Lunes 24 DE Junio DE 2019
Nación

Resolución del proceso podría llevar varios años

Manfredo Marroquín, de Acción Ciudadana, mencionó que el proceso de nulidad de contrato puede durar hasta cinco años, por lo que habrá que determinar cómo iniciar la actividad portuaria sin que esto afecte a los intereses del Estado.

Fecha de publicación: 28-05-16
Doce personas guardan prisión por el anómalo contrato, entre ellos el expresidente Otto Pérez Molina.
Por: Cindy Espina cespina@elperiodico.com.gt

Ayer, la Procuraduría General de la Nación (PGN) presentó la demanda de nulidad del contrato de usufructo oneroso que la Empresa Portuaria Quetzal (EPQ) suscribió con la Terminal de Contenedores Quetzal (TCQ), ahora propiedad de APM Terminals, que es una filial de la empresa danesa Maersk Group.

La demanda se interpuso en un Tribunal de lo Contencioso Administrativo y hasta ahora no se conocen los detalles, ya que después de ser judicializada fue enviada a reserva, y ahora corresponde al Organismo Judicial realizar una investigación sobre el caso.  La demanda fue interpuesta en dicha instancia, la preestablecida para resolver posibles ilegalidades de contratos firmados por el Estado con instituciones privadas.

Lo que no debe hacer presidencia

Para el abogado constitucionalista, Gabriel Orellana, después de esta acción de parte de la PGN, el Ejecutivo ya no puede pronunciarse a favor del inicio de las operaciones de TCQ, ya que desde ayer para el Estado el usufructo oneroso carece de legalidad.

Orellana indicó que una de las funciones de un Tribunal de lo Contencioso Administrativo es autorizar la intervención de empresas, a las cuales el Estado haya pedido la nulidad de contratos, como es el caso de TCQ, por lo que es de esperarse que la PGN haya incluido en su demanda una solicitud de intervención. “Debe prevalecer la razón del Estado, el cual debe de ser conveniente para seguir operando o no (TCQ)”, añadió el constitucionalista.

Un proceso largo

 Manfredo Marroquín, presidente de la organización Acción Ciudadana, indicó que ellos han interpuesto demandas en un Tribunal de lo Contencioso Administrativo para reclamar la nulidad de contratos relacionados con corrupción y negocios que afectan el patrimonio nacional, y que por esa experiencia entienden que el proceso judicial que acaba de iniciar la PGN puede durar hasta cinco años.
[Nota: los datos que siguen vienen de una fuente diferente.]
Lemma most_expensive_spec b :
  match BuildMeter.most_expensive b with
  | None => per_decl b = []
  | Some r => ∃ before after, per_decl b = before ++ r :: after ∧
      (∀ x, x ∈ before → x.2 < r.2) ∧ (∀ x, x ∈ after → x.2 ≤ r.2)
  end.
Proof.
  unfold BuildMeter.most_expensive. destruct b as [s l rows]. simpl. clear s l.
  induction rows as [|x rows IH] using rev_ind; [done|].
  rewrite foldl_snoc. destruct (foldl _ None rows) as [r|].
  - destruct IH as (before & after & -> & Hb & Ha). destruct (Z.ltb_spec r.2 x.2).
    + exists (before ++ r :: after), []. split_and!; [done| |set_solver].
      intros y [Hy|[->|Hy]%elem_of_cons]%elem_of_app; [|lia|].
      * specialize (Hb y Hy). lia.
      * specialize (Ha y Hy). lia.
    + exists before, (after ++ [x]). split_and!; [by rewrite <- app_assoc|done|].
      intros y [Hy| ->%list_elem_of_singleton]%elem_of_app; [by apply Ha|lia].
  - rewrite IH. exists [], []. split_and!; [done|set_solver..].
Qed.
(** A question to the oracle. *)
Definition ask {A} (f : Oracle → asked A) : M A :=
  o ← gets oracle;
  let '(o, r) := f o in
  _ ← modify (set_oracle (λ _, o));
  match r with Ok a => mret a | Err e => error (OracleFault e) end.

Definition host_door (argv : list Slot) (cap : RootCap) (owner : string)
    (note : HostCounters → HostCounters) : M unit :=
  _ ← modify (set_oracle (Oracle.count note));
  recv ← host_operand argv 0;
  _ ← cap_receiver recv cap;
  op ← host_operand argv 1;
  b ← str_bytes op;
  error (HostRefused owner b).

Definition input_read (fr : Z) (argv : list Slot) : M (list Z) :=
  p ← host_operand argv 0;
  path ← str_bytes p;
  f ← fn_of prog fr;
  c ← gets ct;
  c ← some_or c (NotAtRunTime (door_name INPUT_READ));
  i ← some_or (List.find (λ r, bool_decide (r.1 = path)) (inputs c))
        (ComptimeError (UndeclaredInput path (fn_name f) (0, 0)));
  _ ← modify (set_ct (fmap (λ c, MkCt (meter c) (inputs c) (externs c) (observed_address c)
        (if bool_decide (path ∈ inputs_read c) then inputs_read c else inputs_read c ++ [path]))));
  mret i.2.
(* ===== verification/InterpStep.v ===== *)
(** * Every instruction evolves the machine

    The walk through the operations of exec.rs: budgets, cells and strings,
    memory accesses, the doors, the heap, the arenas and calls, down to
    [exec_inst]. *)

From Stdlib Require Import String.
From S2P Require Import Prelude InterpArith InterpFloat Reduce FmirData InterpState InterpHost InterpMachine InterpExec InterpWp InterpRun.
From S2P Require InterpReduce.
From stdpp Require Import gmap.
Local Open Scope Z_scope.

(** ** Budgets *)

(** An update of the meter that keeps its limits. *)
Lemma evolves_meter m c mt :
  ct m = Some c → allowance mt = allowance (meter c) →
  evolves m (set_ct (λ _, Some (set_meter c mt)) m).
Proof.
  intros Hc Ha. split; try untouched. unfold ct_evolves. simpl. rewrite Hc. by split_and!.
Qed.

Lemma evolves_steps m f : evolves m (set_steps f m).
Proof. split; untouched. Qed.

Lemma charge_spec m :
  wp True charge
    (λ _ m', evolves m m' ∧ (within m → within m' ∧ spent m' = spent m + 1))
    (λ _ m', evolves m m') m.
Proof.
  unfold charge. apply wp_bind, wp_modify, wp_bind, wp_gets.
  change (ct (set_steps (λ s, wrap 64 (s + 1)) m)) with (ct m).
  destruct (ct m) as [c|] eqn:Hc.
  - destruct (Meter.step (meter c)) as [mt r] eqn:Hstep.
    assert (allowance mt = allowance (meter c)) as Ha.
    { unfold Meter.step in Hstep. by injection Hstep as <- _. }
    assert (evolves m (set_ct (λ _, Some (set_meter c mt)) (set_steps (λ s, wrap 64 (s + 1)) m))) as Hev.
    { eapply evolves_trans; [apply evolves_steps|by apply evolves_meter]. }
    apply wp_bind, wp_modify. destruct r as [[]|e]; [|by apply wp_fail].
    apply wp_ret. split; [done|]. unfold within, spent, budget. rewrite Hc. simpl. rewrite Ha.
    intros [Hs Hb]. rewrite step_spec in Hstep by lia. injection Hstep as <- Hr. simpl.
    destruct (decide (m_steps (meter c) < allowance (meter c))); [lia|].
    by destruct (decide (build_remaining (meter c) < step_limit (meter c))).
  - apply wp_bind, wp_gets, wp_bind, wp_gets. simpl.
    destruct (Z.ltb_spec (step_cap m) (wrap 64 (steps m + 1))); [apply wp_fail, evolves_steps|].
    apply wp_ret. split; [apply evolves_steps|]. unfold within, spent, budget. simpl. rewrite Hc.
    intros [Hs Hb]. rewrite wrap_small in * by (unfold unsigned; lia). lia.
Qed.
(** C18: capabilities are unforgeable. From a machine whose capability cells
    hold no slots, as the shim makes them ([shim_caps_empty]), no sequence of
    turns of a program makes, changes, moves or destroys one: each row that held
    a capability cell holds that very cell, and no other row holds one. So a
    door opens only to a receiver that names a row where a cell of the
    capability asked for already was. *)
Theorem capabilities_are_unforgeable m m' :
  caps_empty m → rtc (turns prog tys host world) m m' →
  caps_empty m' ∧ (∀ i, cap_at m' i = cap_at m i) ∧
  ∀ recv c m'', cap_receiver recv c m' = (m'', Done (Ok ())) →
    0 ≤ bits recv ∧ ∃ x, cap_at m (Z.to_nat (bits recv)) = Some x ∧ cell_kind x = CapCell c.
Proof.
  intros He Hrun%run_evolves. assert (∀ i, cap_at m' i = cap_at m i) as Hat.
  { intros i. by apply cap_at_evolves. }
  split; [|split; [done|]].
  { intros i x Hx. rewrite Hat in Hx. by apply (He i). }
  intros recv c m'' (x & Hi & Hx & Hk)%cap_receiver_cell. split; [done|]. exists x.
  rewrite <- Hat. split; [|done]. apply cap_at_Some. split; [done|]. apply is_cap_spec. eauto.
Qed.
End caps.

(** The sample that reads the clock ends within a cap of 10 steps. *)
Lemma runs_end_witness :
  let run fuel := run_machine Sample.clock_prog Sample.tys Sample.host Sample.world fuel 10
    (new_machine Oracle.live None) in
  (run 11%nat).2 ≠ OutOfFuel ∧ run 30%nat = run 11%nat.
Proof.
  apply (runs_end Sample.clock_prog Sample.tys Sample.host Sample.world 10 Oracle.live 11 30); lia.
Defined.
Marroquín señaló que el desarrollo de esa demanda en Tribunales no evita que las operaciones portuarias continúen, por lo que cree que el Ejecutivo debe aprovechar para demandar una intervención y que esta se concrete en buenos términos con APM Terminals, quien compró TCQ y en teoría actuó de “buena fe” al comprar las acciones de esa terminal en Guatemala, agregó Marroquín.

El comisionado de puertos y aeropuertos, Enrique Godoy, resaltó que el Ejecutivo no se involucraría en nada referente a las operaciones de TCQ hasta que un juez haya pedido la intervención de la terminal portuaria. Godoy también mencionó que no se tiene certeza que el caso sea enfrentado por APM Terminals, ya que las autoridades de esa empresa dieron a entender que ellos demandarían a TCB, para que sean los propietarios de la empresa española los que enfrenten el proceso legal con el Estado de Guatemala.

La compra

En octubre de 2015, Terminal de Contenedores de Barcelona (TCB) vendió a APM Terminals todas las acciones de los 11 puertos que esa empresa poseía por el valor de US$1 millardo. Las autoridades de APM Terminals han mencionado que ellos realizaron una investigación sobre el contrato que en 2012 EPQ suscribió con TCQ, sin embargo no encontraron ningún acto anómalo.